Between the dictatorial regime Toynbee describes and the licence that would destroy our culture and our life support system lies the responsible use of our freedom with the help of what Solzhenitzyn calls "a second government": the words of great writers. (See Vol. 1, No. 3) -- Such words are the focus of this journal's search and attention.

The present issue will concentrate mainly on the topic of cooperation vs. competition or dissent.

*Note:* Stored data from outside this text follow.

(* ===== verification/CliProps.v ===== *)
(** * Theorems about the texts of the command line

    What [vyn device list] prints and when it panics, that [vyn-pair] finds the
    link in the output of the pairing commands, the QR version it announces, and
    the durations of [--ttl]. *)

From S2P Require Import Prelude Errors Wire Validate Registry Auth Kernel Sandbox Config.
From S2P Require Import Calendar Decimal Daemon DaemonProps Cli CliDevice.

(** ** The table of [vyn device list] *)
Definition US : ascii := ascii_of_N 31.
Definition LF : ascii := ascii_of_N 10.

(** A cell that neither separator occurs in *)
Definition clean (s : string) : bool := negb (str_contains LF s) && negb (str_contains US s).

Lemma split_line c a rest :
  str_contains c a = false -> split c (a +:+ String c rest) = a :: split c rest.
Proof.
  induction a as [|x a IH].
  - intros _. change (split c (String c rest) = EmptyString :: split c rest). simpl.
    by rewrite Ascii.eqb_refl.
  - intros [Hx Ha]%orb_false_iff. change (split c (String x (a +:+ String c rest)) = String x a :: split c rest).
    simpl. rewrite Hx, IH by done. done.
Qed.

Lemma split_none c s : str_contains c s = false -> split c s = [s].
Proof.
  induction s as [|x s IH]; [done|]. intros [Hx Hs]%orb_false_iff. simpl. by rewrite Hx, IH.
Qed.

Lemma split_nonempty c s : split c s <> [].
Proof. destruct s as [|x s]; simpl; [done|]. destruct (Ascii.eqb x c); [done|]. by destruct (split c s). Qed.
(* ===== verification/CliDeviceProps.v ===== *)
(** * Theorems about [vyn device]

    A link that [vyn device connect] prints admits exactly its device to the kernel
    of the same configuration; the token that [vyn device pair] mints for itself
    passes the API's gates; and what the commands do not do: [vyn device list]
    never merges live state, a revocation can be lost to a kernel that is pairing,
    a failing or an unlucky [connect] takes a working credential away. *)

From S2P Require Import Prelude Errors Wire Validate Registry Auth AuthProps Kernel Sandbox Config.
From S2P Require Import Supervisor Loader Bridge Api ApiProps Boot Calendar Decimal DaemonProps.
From S2P Require Import Cli CliDevice.

Section connect.
Context `{Wire, CryptoLaws, JwtLaws, !RowCodec DeviceRecord, !RowCodecLaws DeviceRecord}.
Context `{Urls, Serde, Reqwest, Zlib}.

(** The store as the kernel of the configuration opens it *)
Definition store_of (secret : string) (f : DiskFile) : DeviceStore := mkDeviceStore f (derive_key secret).

(** The steps of a [connect] that went through *)
Lemma connect_Ok os path opts f f' link out :
  device_connect os path opts f = (f', Ok (link, out)) ->
  exists c secret ds device_secret p,
    os_load os = Ok c /\ cf_jwt_secret c = Some secret
    /\ ds_issue (os_now os) (os_secret os) (os_seal_nonce os) (os_io os) (connect_ids os opts).1
         (connect_ids os opts).2 (co_ttl_seconds opts) (store_of secret f) = (ds, Ok device_secret)
    /\ f' = ds_file ds
    /\ mint_device_token (str_bytes secret) (connect_ids os opts).1
         (permissions_of (co_permissions opts)) (targets_of (co_ipc_targets opts))
         (co_ttl_seconds opts) (audience_of (co_aud opts) c) (os_now os) (os_jti os)
       = Ok (pp_jwt_token p)
    /\ encode_pair_link (pair_payload_json p) = Ok link
    /\ pp_device_id p = (connect_ids os opts).1 /\ pp_device_secret p = device_secret.
Proof.
  unfold device_connect. destruct (os_load os) as [c|]; [|done].
  destruct (cf_jwt_secret c) as [secret|] eqn:Hs; [|done].
  destruct (connect_ids os opts) as [device_id name] eqn:Hids.
  destruct (resolve_advertise_url _ _ _ _) as [host|]; [|done].
  destruct (ds_issue _ _ _ _ _ _ _ _) as [ds [device_secret|]] eqn:Hi; [|done].
  unfold connect_link, shown. destruct (mint_device_token _ _ _ _ _ _ _ _) as [tok|] eqn:Hm; [|done].
  destruct (served_cert os c) as [cert|]; [|done]. simpl.
  destruct (encode_pair_link _) as [l|] eqn:He; [|done]. intros [= <- <- <-].
  by exists c, secret, ds, device_secret, (mkPairPayload 2 name host device_id tok device_secret cert).
Qed.

Lemma issue_key now secret nonce io id name ttl ds ds' r :
  ds_issue now secret nonce io id name ttl ds = (ds', r) -> ds_key ds' = ds_key ds.
Proof.
  unfold ds_issue. destruct (ds_read_all ds); [|by intros [= <- _]].
  destruct (seal _ _ _); [|by intros [= <- _]]. unfold ds_write_all, write_private_atomic.
  destruct io; by intros [= <- _].
Qed.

When did mankind start to think rationally in general and use abstract terms? Perhaps as recently as 2500 years ago, i.e. the last 1/4 of the history of homo sapiens. And how much longer may we enjoy this newly acquired privilege? Not much if we continue to refuse applying it to the solution of the current apocalyptic world problems -- the excess of people, weapons, and power, and the shortage of energy, food, and cooperation.

Mario Bunge, 1980

* * * * *

The need to become human is man's first need, and perhaps it remains his deepest one.

Lewis Mumford, 1956

* * * * *

It is difficult to conceive of a more valuable character than one in which keen and realistic awareness of the complexities of life is combined with a refusal to despair and a readiness to act vigorously, cheerfully, and decisively.

W.T. Jones, 1965

* * * * *

Crises worsen if either/or choices have to be made. They are resolvable if both/and choices are possible.

Jonas Salk, 1983


On the Nature and Necessity of Cooperation

Robert Axelrod

In his book The Evolution of Cooperation (1984) Robert Axelrod shows how cooperation can evolve independently of inherited traits and even independently of basic compatibility. -- The following questions are asked: How can cooperation germinate and grow among egoists? How can it survive?

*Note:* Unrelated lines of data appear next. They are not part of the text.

(* ===== verification/Shim.v ===== *)
(** * The sandbox shim as a process (src/plugins/shim.rs, the dispatch in src/main.rs)

    The parts of [run] that [Sandbox] models one by one (the plugin's hook, the
    readiness wait, the reap loop) composed the way the function composes them:
    set-up, fork, the signals that were held back, readiness, the pid line, the
    loop. The handler of TERM, INT and HUP runs whenever one of them is delivered.
    Times are in milliseconds; the environment, the system calls and the arrival of
    signals are given by [ShimWorld]. *)

From S2P Require Import Prelude Sandbox Supervisor.

Inductive ShimSig := ShTerm | ShInt | ShHup.

(** What the shim does to the outside *)
Inductive ShimEff :=
| SePrint (line : string)
| SeForward (pid : Z) (sig : ShimSig)
| SeKill (pid : Z).

(** [CHILD_PID], [TERMINAL_FORWARDED], the signal it died of, its effects so far *)
Record ShimProc := mkShimProc {
  sx_child : Z;
  sx_forwarded : bool;
  sx_died : option ShimSig;
  sx_eff : list ShimEff
}.

Definition shim_init : ShimProc := mkShimProc 0 false None [].

Definition set_child (pid : Z) (s : ShimProc) : ShimProc :=
  mkShimProc pid (sx_forwarded s) (sx_died s) (sx_eff s).

Definition emit (e : ShimEff) (s : ShimProc) : ShimProc :=
  mkShimProc (sx_child s) (sx_forwarded s) (sx_died s) (sx_eff s ++ [e]).

(** The handler; without a child the default action is restored and the signal
    raised again, which ends the process. *)
Definition forward_signal (s : ShimProc) (sig : ShimSig) : ShimProc :=
  if (0 <? sx_child s)%Z
  then mkShimProc (sx_child s) true (sx_died s) (sx_eff s ++ [SeForward (sx_child s) sig])
  else mkShimProc (sx_child s) (sx_forwarded s)
         (match sx_died s with Some d => Some d | None => Some sig end) (sx_eff s).

(** The calls before the fork, with anyhow's context where the code gives one *)
Definition shim_setup (uid gid : N) : list (option string * SysOp) :=
  [(Some "socketpair", OpSocketpair);
   (None, OpSigaction "SIGTERM"); (None, OpSigaction "SIGINT"); (None, OpSigaction "SIGHUP");
   (None, OpBlockSignals);
   (Some "set_pdeathsig", OpSetPdeathsig);
   (Some "unshare(CLONE_NEWUSER|CLONE_NEWPID|CLONE_NEWNS)",
    OpUnshare ["CLONE_NEWUSER"; "CLONE_NEWPID"; "CLONE_NEWNS"]);
   (Some "write setgroups", OpWrite "/proc/self/setgroups" "deny");
   (Some "write uid_map", OpWrite "/proc/self/uid_map" ("0 " +:+ fmt_N uid +:+ " 1" +:+ nl));
   (Some "write gid_map", OpWrite "/proc/self/gid_map" ("0 " +:+ fmt_N gid +:+ " 1" +:+ nl));
   (Some "make / rprivate", OpMakePrivate)].

(** [{e:#}] of an error with a context *)
Definition in_context (ctx : option string) (e : string) : string :=
  match ctx with Some c => c +:+ ": " +:+ e | None => e end.

Fixpoint run_setup (sys : SysHost) (ops : list (option string * SysOp)) : Result unit string :=
  match ops with
  | [] => Ok tt
  | (ctx, op) :: ops' =>
      match sys op with Some e => Err (in_context ctx e) | None => run_setup sys ops' end
  end.

(** One turn of the reap loop: what [waitpid] answers, the signals delivered since
    the turn before, the clock *)
Record ShimTurn := mkTurn { tu_status : WaitStatus; tu_signals : list ShimSig; tu_now : Z }.

(** [sw_sys] answers the shim's calls, [sw_plugin_sys] those of the plugin's hook;
    [sw_early] arrive before the signals are blocked, [sw_held] while they are,
    [sw_waiting] during the readiness wait. *)
Record ShimWorld := mkShimWorld {
  sw_env : Env;
  sw_uid : N;
  sw_gid : N;
  sw_sys : SysHost;
  sw_plugin_sys : SysHost;
  sw_host : Host;
  sw_landlock : Landlock;
  sw_seccomp : Seccomp;
  sw_fork : Result N string;
  sw_exec : option string;
  sw_early : list ShimSig;
  sw_held : list ShimSig;
  sw_waiting : list ShimSig;
  sw_ready : ReadyPoll;
  sw_turns : list ShimTurn
}.

(** [Command::spawn]: the fork, the hook in the child, the [exec]; a failure of the
    child's part is reported to the parent. The rules in force are kept. *)
Definition shim_spawn (w : ShimWorld) (plugin_binary : string)
    : Result (N * option (list (string * Access))) string :=
  let? pid := sw_fork w in
  let? rules := shim_pre_exec (sw_plugin_sys w) (sw_host w) (sw_landlock w) (sw_seccomp w)
                  (from_env (sw_env w)) plugin_binary (sw_env w "VYN_SOCKET_PATH") in
  match sw_exec w with
  | Some e => Err e
  | None => Ok (pid, rules)
  end.

Inductive ShimEnd :=
| ShimDied (sig : ShimSig)
| ShimRunning
| ShimEnded (r : Result Z string).

Fixpoint shim_loop (grace_secs : Z) (st : ShimState) (s : ShimProc) (turns : list ShimTurn)
    : ShimProc * ShimEnd :=
  match turns with
  | [] => (s, ShimRunning)
  | t :: turns' =>
      let s := foldl forward_signal s (tu_signals t) in
      let '(res, st, killed) :=
        shim_poll grace_secs st (mkPoll (tu_status t) (sx_forwarded s) (tu_now t)) in
      let s := if killed then emit (SeKill (sx_child s)) s else s in
      match res with
      | Some r => (s, ShimEnded r)
      | None => shim_loop grace_secs st s turns'
      end
  end.

(** [run] *)
Definition shim_run (w : ShimWorld) (plugin_binary : string) : ShimProc * ShimEnd :=
  let s := foldl forward_signal shim_init (sw_early w) in
  match sx_died s with
  | Some sig => (s, ShimDied sig)
  | None =>
      match run_setup (sw_sys w) (shim_setup (sw_uid w) (sw_gid w)) with
      | Err e => (s, ShimEnded (Err e))
      | Ok _ =>
          match shim_spawn w plugin_binary with
          | Err e => (s, ShimEnded (Err (in_context (Some "spawn plugin") e)))
          | Ok (pid, _) =>
              let s := set_child (Z.of_N pid) s in
              match sw_sys w OpUnblockSignals with
              | Some e => (s, ShimEnded (Err e))
              | None =>
                  let s := foldl forward_signal s (sw_held w ++ sw_waiting w) in
                  match shim_await_ready (sw_ready w) with
                  | Err (killed, e) =>
                      (if killed then emit (SeKill (sx_child s)) s else s, ShimEnded (Err e))
                  | Ok _ =>
                      shim_loop (shim_grace_secs (sw_env w)) (mkShim None false)
                        (emit (SePrint (fmt_N pid)) s) (sw_turns w)
                  end
              end
          end
      end
  end.

(** [main] around it: the exit code, [None] while it runs or when a signal ended it *)
Definition shim_exit_code (e : ShimEnd) : option Z :=
  match e with
  | ShimEnded (Ok code) => Some code
  | ShimEnded (Err _) => Some 1%Z
  | _ => None
  end.

(** What the supervisor's first [next_line] yields once the shim has printed or
    closed its end *)
Definition shim_stdout (effs : list ShimEff) : list string :=
  omap (fun e => match e with SePrint l => Some l | _ => None end) effs.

Axelrod describes computer tournaments comparing different strategies, and reports that among all of them, no matter how sophisticated, there was always one consistent winner, a very simple strategy used by Anatol Rapoport of the University of Toronto.

The tournaments were based on the variation of a game, called "Prisoner's Dilemma," widely used to discover the best policy for the achievement of lasting maximum gain. (Originally, the dilemma con-sists of two prisoners being questioned separately about one another and tempted to reveal the partner's crimes to obtain their freedom.) The variation, which involves trade, has been compared with that of two persons, exchanging goods in the dark of the night in closed bags and having to steal away immediately afterward. As in the original situation, the temptation to cheat is enormous, and the cheater will have immediate and considerable advantage.

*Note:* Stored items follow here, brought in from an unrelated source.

(** * botbtc: the position state reconciliation engine

    A shallow embedding of [trading_bot.py] (class [TradingBot]) and of the
    part of [bybit_trader.py] it relies on ([set_trading_stop]), followed by
    the properties of the engine.

    Conventions.
    - A Python [Decimal] is a finite decimal number: sign, coefficient and
      exponent.  [str] and the constructor from a string follow the decimal
      module; the special values (NaN, Infinity) are outside the model and
      their spellings are rejected by the parser.
    - Comparisons between decimals are comparisons of their values
      ([dec_val], a rational), as in Python.
    - The tracked positions are a finite map from [(symbol, position_idx)] to
      a record with the documented fields of [active_positions_details].
    - The exchange is a gateway: a state of its own and two calls
      ([get_open_positions], [set_trading_stop]) that the engine threads
      through its steps; awaits and flushes are recorded in a trace. *)

From Stdlib Require Import ZArith NArith QArith Qpower Qabs Lia Lqa List Ascii String Bool.
From Stdlib Require Import DecimalFacts DecimalPos DecimalN.
From stdpp Require Import gmap strings.

Local Open Scope Z_scope.

(* ===================================================================== *)
(** * Part I. Definitions                                                 *)
(* ===================================================================== *)

(** ** Text *)

Abbreviation chars := (list ascii).

Definition is_digit (c : ascii) : bool :=
  let n := N_of_ascii c in ((48 <=? n) && (n <=? 57))%N.

Definition digit_val (c : ascii) : N := (N_of_ascii c - 48)%N.

(** [int(s)] on a string of ASCII digits. *)
Definition int_of_digits (l : chars) : N :=
  fold_left (fun a c => (10 * a + digit_val c)%N) l 0%N.

Fixpoint chars_of_uint (d : Init.Decimal.uint) : chars :=
  match d with
  | Init.Decimal.Nil => []
  | Init.Decimal.D0 d => "0"%char :: chars_of_uint d
  | Init.Decimal.D1 d => "1"%char :: chars_of_uint d
  | Init.Decimal.D2 d => "2"%char :: chars_of_uint d
  | Init.Decimal.D3 d => "3"%char :: chars_of_uint d
  | Init.Decimal.D4 d => "4"%char :: chars_of_uint d
  | Init.Decimal.D5 d => "5"%char :: chars_of_uint d
  | Init.Decimal.D6 d => "6"%char :: chars_of_uint d
  | Init.Decimal.D7 d => "7"%char :: chars_of_uint d
  | Init.Decimal.D8 d => "8"%char :: chars_of_uint d
  | Init.Decimal.D9 d => "9"%char :: chars_of_uint d
  end.

(** [str(n)] for a natural number: its decimal digits, no leading zero. *)
Definition digits_of_N (n : N) : chars := chars_of_uint (N.to_uint n).

(** The longest prefix of digits, and what follows it. *)
Fixpoint span_digits (l : chars) : chars * chars :=
  match l with
  | c :: r =>
      if is_digit c then let '(ds, rest) := span_digits r in (c :: ds, rest)
      else ([], l)
  | [] => ([], [])
  end.

(** ASCII white space, as [str.strip] removes it. *)
Definition is_space (c : ascii) : bool :=
  let n := N_of_ascii c in
  (((9 <=? n) && (n <=? 13)) || ((28 <=? n) && (n <=? 32)))%N.

Fixpoint lstrip (l : chars) : chars :=
  match l with
  | c :: r => if is_space c then lstrip r else l
  | [] => []
  end.

Definition strip (l : chars) : chars := rev (lstrip (rev (lstrip l))).

Definition remove_char (x : ascii) (l : chars) : chars :=
  List.filter (fun c => negb (Ascii.eqb c x)) l.

(** [str.lower] on ASCII letters. *)
Definition lower_char (c : ascii) : ascii :=
  let n := N_of_ascii c in
  if ((65 <=? n) && (n <=? 90))%N then ascii_of_N (n + 32) else c.

Definition lower (s : string) : string :=
  string_of_list_ascii (map lower_char (list_ascii_of_string s)).

Fixpoint is_prefix (p l : chars) : bool :=
  match p, l with
  | [], _ => true
  | a :: p', b :: l' => Ascii.eqb a b && is_prefix p' l'
  | _ :: _, [] => false
  end.

Fixpoint contains_chars (p l : chars) : bool :=
  is_prefix p l ||
  match l with
  | [] => false
  | _ :: r => contains_chars p r
  end.

(** [needle in haystack] on strings. *)
Definition str_in (needle haystack : string) : bool :=
  contains_chars (list_ascii_of_string needle) (list_ascii_of_string haystack).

All this changes dramatically, however, if both know that they will meet each other afterward -- for instance, if the traders exchange their unseen goods night after night. One short-term advantage through unfair exploitation of the partner would destroy trust permanently and the situation would become hopeless. But trust might be unwarranted in the first place and lead to immediate loss.

How did Rapoport solve the problem? Be honest, he said, during the initial exchange; thereafter always do what the other person did previously. If the other person cheats, there is, of course a small initial loss, but if he or she is honest, a lasting and sound trading relationship will develop, advantageous for both sides.

This strategy (called "Tit for Tat"), repeated with numerous unknown partners, always succeeded in accumulating most of the points (i.e.goods) for the player using it -- although he never once beat his opponent in the sense of having more points than he or she had. "In fact, he can't," Axelrod says, "it is the nature of the game that your success is dependend upon, and a consequence of, the success of your "opponent."

That is an idea extremely difficult to grasp in a world of competitors used to thinking in terms of victory at the expense of the rival. Axelrod described how he explained the superior strategy to his students again and again, and yet they continuously reverted to their old "win-lose" mentality -- at their own disadvantage. (*)

Yet the "win-lose mentality" is not an ingrained part of average human nature. Honest trading developed naturally even among enemies during World War I, as Axelrod describes in detail.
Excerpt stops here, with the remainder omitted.